More than 350 young people from 145 countries on Thursday opened a mock climate summit, with the real negotiations on how to cope with potentially catastrophic global warming put off until November next year.
The UN-led talks, to be held in Glasgow under Britain’s stewardship, fell afoul of the COVID-19 pandemic, but activists from 18 youth groups — including Greta Thunberg’s Fridays for Future — are frustrated with the lack of progress.
“If the climate crisis is so urgent why isn’t everyone acting like it’s an emergency?” 18-year-old Malaika Collette of Ontario, Canada, said. “It’s hard to understand why the entire world isn’t fighting like their life depends on it.”
Photo: Reuters
Climate change impacts are clearly accelerating, scientists say.
Devastating wild fires, record sea ice loss, accelerated sea level rise, more devastating tropical storms and more intense heatwaves all bear the unmistakable fingerprint of rising global temperatures.
This year could be the hottest year on record, beating out 2016, which was made warmer by a naturally occurring El Nino.
The nearly 200 signatories to the 2015 Paris Agreement must submit updated plans, known as nationally determined contributions, to slash greenhouse gas emissions by the year’s end, and youth groups are looking to keep the pressure on.
“It is so important that world leaders raise their ambition when it comes to climate policy,” Josh Tregale, 18, of Dorset, England, said.
“Too often young climate activists are patronized and cast aside,” he added. “We don’t want empty words, we want action.”
Britain, Europe and Japan have all pledged to be carbon neutral by 2050, and China vowed earlier this year to attain that goal by 2060.
Young people would be living with the consequences of climate change, but are too often “sidelined” when it comes to decisionmaking, Kenyan organizer Pauline Owiti said.
“The involvement of young people in decisionmaking should be a priority,” she said. “With Mock COP26 we have the opportunity to contribute something meaningful to society and change the perception of youth leadership.”
Discussions at the 12-day virtual meeting would focus on climate justice and education, health and mental well-being, green jobs and cutting carbon pollution, the organizers said.

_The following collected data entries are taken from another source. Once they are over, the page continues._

(** ** C5: no extraction without history *)

(** C5 (counterexample).  On an empty chat log the ticket page does not
    fail: it shows the warning and ends normally, no exception leaves it. *)
Lemma empty_history_is_not_a_failure :
  let r := Step2.main_async id false (Step2.structured_run Fixture.extractor)
             Fixture.uschi Fixture.w0 in
  State.log State.CHAT_AGENT_NAME (session Fixture.w0) = [] ∧
  r.2 = Done ∧
  r.2 ≠ Failed "EmptyHistory" ∧
  StWarning Step2.NO_MESSAGES ∈ page r.1.
Proof.
  vm_compute. repeat split; [discriminate|].
  apply list_elem_of_further, list_elem_of_here.
Qed.

(** C5 (amended).  When the chat log is empty, the ticket page shows the warning
    that no chat messages were found and ends there: no call is made to
    any agent and no ticket is shown. *)
Theorem empty_history_guard render_model_form back_button run ticket_creator w :
  State.log State.CHAT_AGENT_NAME (session w) = [] →
  let r := Step2.main_async render_model_form back_button run ticket_creator w in
  calls r.1 = calls w ∧
  page r.1 = page w ++
    [StTitle "🎫 EU-AI Act Analyse Tool - Ticket erstellen";
     StWarning Step2.NO_MESSAGES] ∧
  r.2 = (if back_button then SwitchPage "pages/step1.py" else Done).
Proof.
  intros Hlog r. subst r. unfold Step2.main_async.
  unfold State.log in Hlog. unfold State.chat_messages. simpl.
  destruct (State.getitem State.CHAT_AGENT_NAME (State.messages (session w)))
    as [l d]. simpl in Hlog. subst l.
  destruct back_button; simpl; by rewrite <- app_assoc.
Qed.

Lemma empty_history_guard_witness :
  let r := Step2.main_async id false (Step2.structured_run Fixture.extractor)
             Fixture.uschi Fixture.w0 in
  calls r.1 = [] ∧
  page r.1 = [StTitle "🎫 EU-AI Act Analyse Tool - Ticket erstellen";
              StWarning Step2.NO_MESSAGES] ∧
  r.2 = Done.
Proof.
  apply (empty_history_guard id false (Step2.structured_run Fixture.extractor)
           Fixture.uschi Fixture.w0).
  reflexivity.
Defined.

(** ** C6: fragments and the captured message *)

(** Neither capture function changes a log: the closures they connect are
    called by the signals and never awaited. *)
Lemma stream_response_session cb run_stream agent prompt w :
  session (Chat.stream_response cb run_stream agent prompt w).1.2 = session w.
Proof.
  unfold Chat.stream_response. destruct (run_stream prompt) as [script ending].
  simpl. by rewrite (proj1 (consume_stream_session _ _ _)).
Qed.

Lemma return_response_session cb run agent prompt w :
  session (Chat.return_response cb run agent prompt w).1.2 = session w.
Proof.
  unfold Chat.return_response. destruct (run prompt) as [script ending].
  simpl. by rewrite (proj1 (await_run_session _ _ _)).
Qed.

(** C6.  The claim needs the message of the stream to be captured into the
    agent's log, which [stream_response] sets out to do ("collect messages
    directly to state").  At a stream that completes, whose fragments
    concatenate to the content of the message the agent emits while the
    closure is connected, the sink has received the fragments in order and
    the log is still empty: the closure is a coroutine function that the
    signal calls without awaiting it. *)
Theorem stream_response_captures_nothing :
  let '(agent', w', out) :=
    Chat.stream_response 1 Fixture.stream_deltas Fixture.dieter "hi" Fixture.w0 in
  out = Py.Returned tt ∧
  sink_fragments (page w') = ["He"; "llo"] ∧
  emitted (Fixture.stream_deltas "hi").1 = [Fixture.hello] ∧
  concat_fragments (sink_fragments (page w')) = content Fixture.hello ∧
  message_sent (Chat.connect_collect 1 Fixture.dieter) = [1] ∧
  State.log State.CHAT_AGENT_NAME (session w') = [].
Proof. vm_compute. repeat split. Qed.

(** ** C7: the non-streaming variant *)



(** ** C8: the extracted record *)

(** C8 (counterexample).  After a successful extraction on the ticket
    page the record has been shown, and the session holds no record:
    [completed_form] is still absent and [form_data] is as before. *)
Lemma extracted_record_is_not_stored :
  let w := Fixture.with_chat_log Fixture.fixed_log in
  let r := Step2.process_chat_history (Step2.structured_run Fixture.extractor)
             Fixture.uschi Fixture.fixed_log w in
  let p := Step2.main_async id false (Step2.structured_run Fixture.extractor)
             Fixture.uschi w in
  r.2 = Py.Returned Fixture.ticket ∧
  State.completed_form (session r.1) = None ∧
  p.2 = Done ∧
  StModelForm Fixture.ticket ∈ page p.1 ∧
  State.completed_form (session p.1) = None ∧
  State.form_data (session p.1) = State.form_data (session w).
Proof. vm_compute. repeat split. set_solver. Qed.

(** C8 (amended).  When the extractor's output validates,
    [process_chat_history] returns the validated record to its caller
    after exactly one call to the extractor, and stores nothing: the form
    fields of the session, [completed_form] included, are as before. *)
Theorem extraction_returns_record raw_run agent msgs w script raw form :
  raw_run (Step2.prompt_of msgs) = (script, Py.Returned raw) →
  Config.model_validate raw = inr form →
  let r := Step2.process_chat_history (Step2.structured_run raw_run) agent msgs w in
  r.2 = Py.Returned form ∧
  calls r.1 = calls w ++ [(name agent, Step2.prompt_of msgs)] ∧
  State.completed_form (session r.1) = State.completed_form (session w) ∧
  State.form_data (session r.1) = State.form_data (session w).
Proof.
  intros Hrun Hval r. subst r.
  split; [|split; [apply process_chat_history_calls|]].
  - unfold Step2.process_chat_history, Step2.structured_run.
    by rewrite Hrun, Hval.
  - unfold Step2.process_chat_history.
    destruct (Step2.structured_run raw_run (Step2.prompt_of msgs)) as [sc en].
    simpl.
    by destruct (await_run_same_record agent sc
                   (called agent (Step2.prompt_of msgs) w)) as (-> & -> & _).
Qed.

Lemma extraction_returns_record_witness :
  let r := Step2.process_chat_history (Step2.structured_run Fixture.extractor)
             Fixture.uschi Fixture.fixed_log
             (Fixture.with_chat_log Fixture.fixed_log) in
  r.2 = Py.Returned Fixture.ticket ∧
  calls r.1 = [] ++ [(name Fixture.uschi, Step2.prompt_of Fixture.fixed_log)] ∧
  State.completed_form (session r.1) = None ∧
  State.form_data (session r.1) = ∅.
Proof.
  apply (extraction_returns_record Fixture.extractor Fixture.uschi
           Fixture.fixed_log (Fixture.with_chat_log Fixture.fixed_log)
           [] {[ "title" := Config.VStr "Login page" ]} Fixture.ticket).
  - reflexivity.
  - vm_compute. reflexivity.
Defined.

(** ** C9: logs of different agents *)

Lemma log_clear_eq key s : State.log key (State.clear_agent_messages key s) = [].
Proof.
  unfold State.clear_agent_messages. rewrite log_with_messages.
  by rewrite lookup_insert_eq.
Qed.

Lemma log_clear_ne key key' s :
  key ≠ key' → State.log key' (State.clear_agent_messages key s) = State.log key' s.
Proof.
  intros Hne. unfold State.clear_agent_messages.
  rewrite log_with_messages, log_unfold. by rewrite lookup_insert_ne.
Qed.

Lemma log_append_ne key key' msg s :
  key ≠ key' → State.log key' (State.append key msg s) = State.log key' s.
Proof.
  intros Hne. unfold State.append.
  pose proof (getitem_snd_ne key key' (State.messages s) Hne) as Hsnd.
  destruct (State.getitem key (State.messages s)) as [l d]. simpl in Hsnd.
  rewrite log_with_messages, log_unfold, <- Hsnd. by rewrite lookup_insert_ne.
Qed.

(** C9.  For two distinct agent names [a] and [b]: clearing the log of
    [a] empties it and leaves the log of [b] as it was; and no signal, no
    stream and no run of an agent named [a] changes the log of [b]. *)
Theorem agent_logs_isolated (a b : string) :
  a ≠ b →
  (∀ s, State.log a (State.clear_agent_messages a s) = [] ∧
        State.log b (State.clear_agent_messages a s) = State.log b s) ∧
  (∀ agent msg s, name agent = a →
        State.log b (Chat.collect_message agent msg s) = State.log b s) ∧
  (∀ msg s, State.log b (State.append a msg s) = State.log b s) ∧
  (∀ agent e w, name agent = a →
        State.log b (session (Chat.emit agent e w)) = State.log b (session w)) ∧
  (∀ cb run_stream agent prompt w, name agent = a →
        State.log b (session (Chat.stream_response cb run_stream agent prompt w).1.2)
        = State.log b (session w)) ∧
  (∀ cb run agent prompt w, name agent = a →
        State.log b (session (Chat.return_response cb run agent prompt w).1.2)
        = State.log b (session w)).
Proof.
  intros Hne. repeat split.
  - apply log_clear_eq.
  - by apply log_clear_ne.
  - intros agent msg s <-. by apply log_collect_message_ne.
  - intros msg s. by apply log_append_ne.
  - intros agent e w <-. by apply (await_run_log_ne agent [e] b w).
  - intros cb run_stream agent prompt w <-. unfold Chat.stream_response.
    destruct (run_stream prompt) as [script ending]. simpl.
    by rewrite consume_stream_log_ne.
  - intros cb run agent prompt w <-. unfold Chat.return_response.
    destruct (run prompt) as [script ending]. simpl.
    by rewrite await_run_log_ne.
Qed.

Lemma agent_logs_isolated_witness :
  (∀ s, State.log "Dieter" (State.clear_agent_messages "Dieter" s) = [] ∧
        State.log "Uschi" (State.clear_agent_messages "Dieter" s) =
        State.log "Uschi" s) ∧
  (∀ cb run_stream agent prompt w, name agent = "Dieter" →
        State.log "Uschi"
          (session (Chat.stream_response cb run_stream agent prompt w).1.2)
        = State.log "Uschi" (session w)).
Proof.
  destruct (agent_logs_isolated "Dieter" "Uschi") as (H1 & _ & _ & _ & H2 & _).
  - discriminate.
  - split; [exact H1|exact H2].
Defined.

(** ** C10: the defaults of the record schema *)

Lemma validate_field_absent raw f d :
  raw !! f = None → Config.assoc f Config.model_fields = Some (Some d) →
  Config.validate_field raw f = inr d.
Proof. intros Hraw Hd. unfold Config.validate_field. by rewrite Hraw, Hd. Qed.

Lemma validate_field_not_missing raw f g :
  f ∈ Config.model_fields.*1 → Config.validate_field raw f ≠ inl (Config.Missing g).
Proof.
  intros Hf. unfold Config.validate_field.
  destruct (raw !! f) as [[s|z|]|]; try done.
  simpl in Hf. set_unfold in Hf.
  by destruct Hf as [->|[->|[->|[->|[->|[]]]]]].
Qed.

(** C10.  Every field of [FormData] is declared with the empty string as
    default; validation never reports a missing field, whatever the
    extractor's output; and an output that fills none of the five fields
    validates to the record whose fields are all empty. *)
Theorem formdata_defaults :
  Config.model_fields.*1 =
    ["title"; "description"; "requirements"; "constraints"; "additional_info"] ∧
  Forall (fun f => f.2 = Some EmptyString) Config.model_fields ∧
  (∀ raw f, Config.model_validate raw ≠ inl (Config.Missing f)) ∧
  Config.model_validate ∅ = inr Fixture.empty_form ∧
  (∀ raw, (∀ f, f ∈ Config.model_fields.*1 → raw !! f = None) →
          Config.model_validate raw = inr Fixture.empty_form).
Proof.
  split; [done|]. split; [by repeat constructor|].
  split; [|split; [done|]].
  - intros raw f. unfold Config.model_validate.
    repeat match goal with
    | |- context [Config.validate_field raw ?g] =>
        let E := fresh "E" in
        destruct (Config.validate_field raw g) as [?|?] eqn:E;
          [intros [= ->]; revert E; apply validate_field_not_missing;
           simpl; set_solver|]
    end.
    done.
  - intros raw Hraw. unfold Config.model_validate.
    rewrite !(validate_field_absent raw _ EmptyString);
      try done; apply Hraw; simpl; set_solver.
Qed.

Lemma formdata_defaults_witness :
  Config.model_validate {[ "priority" := Config.VStr "high" ]} =
  inr Fixture.empty_form.
Proof.
  destruct formdata_defaults as (_ & _ & _ & _ & H).
  apply H. intros f Hf. simpl in Hf. set_unfold in Hf.
  by destruct Hf as [->|[->|[->|[->|[->|[]]]]]].
Defined.

(** * Further properties of the code *)

(** ** What a capture does to the log *)

Lemma stream_response_log_ne cb run_stream agent prompt w key :
  name agent ≠ key →
  State.log key (session (Chat.stream_response cb run_stream agent prompt w).1.2)
  = State.log key (session w).
Proof. intros _. by rewrite stream_response_session. Qed.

Giving a prominent place to “voices form the global south,” the mock summit would culminate in a statement detailing what leaders should agree to at Glasgow.
Jean Damase Roamba from Burkina Faso said that his country faced “all the negative impacts of climate change — heavy precipitation, floods, drought.”
“I dream for an ambitious COP26, and I hope that Mock COP26 will help show the path,” he added.
The 196-nation UN Climate Change conference, also known as COP26, is widely seen as the most crucial since the Paris Agreement was inked five years ago.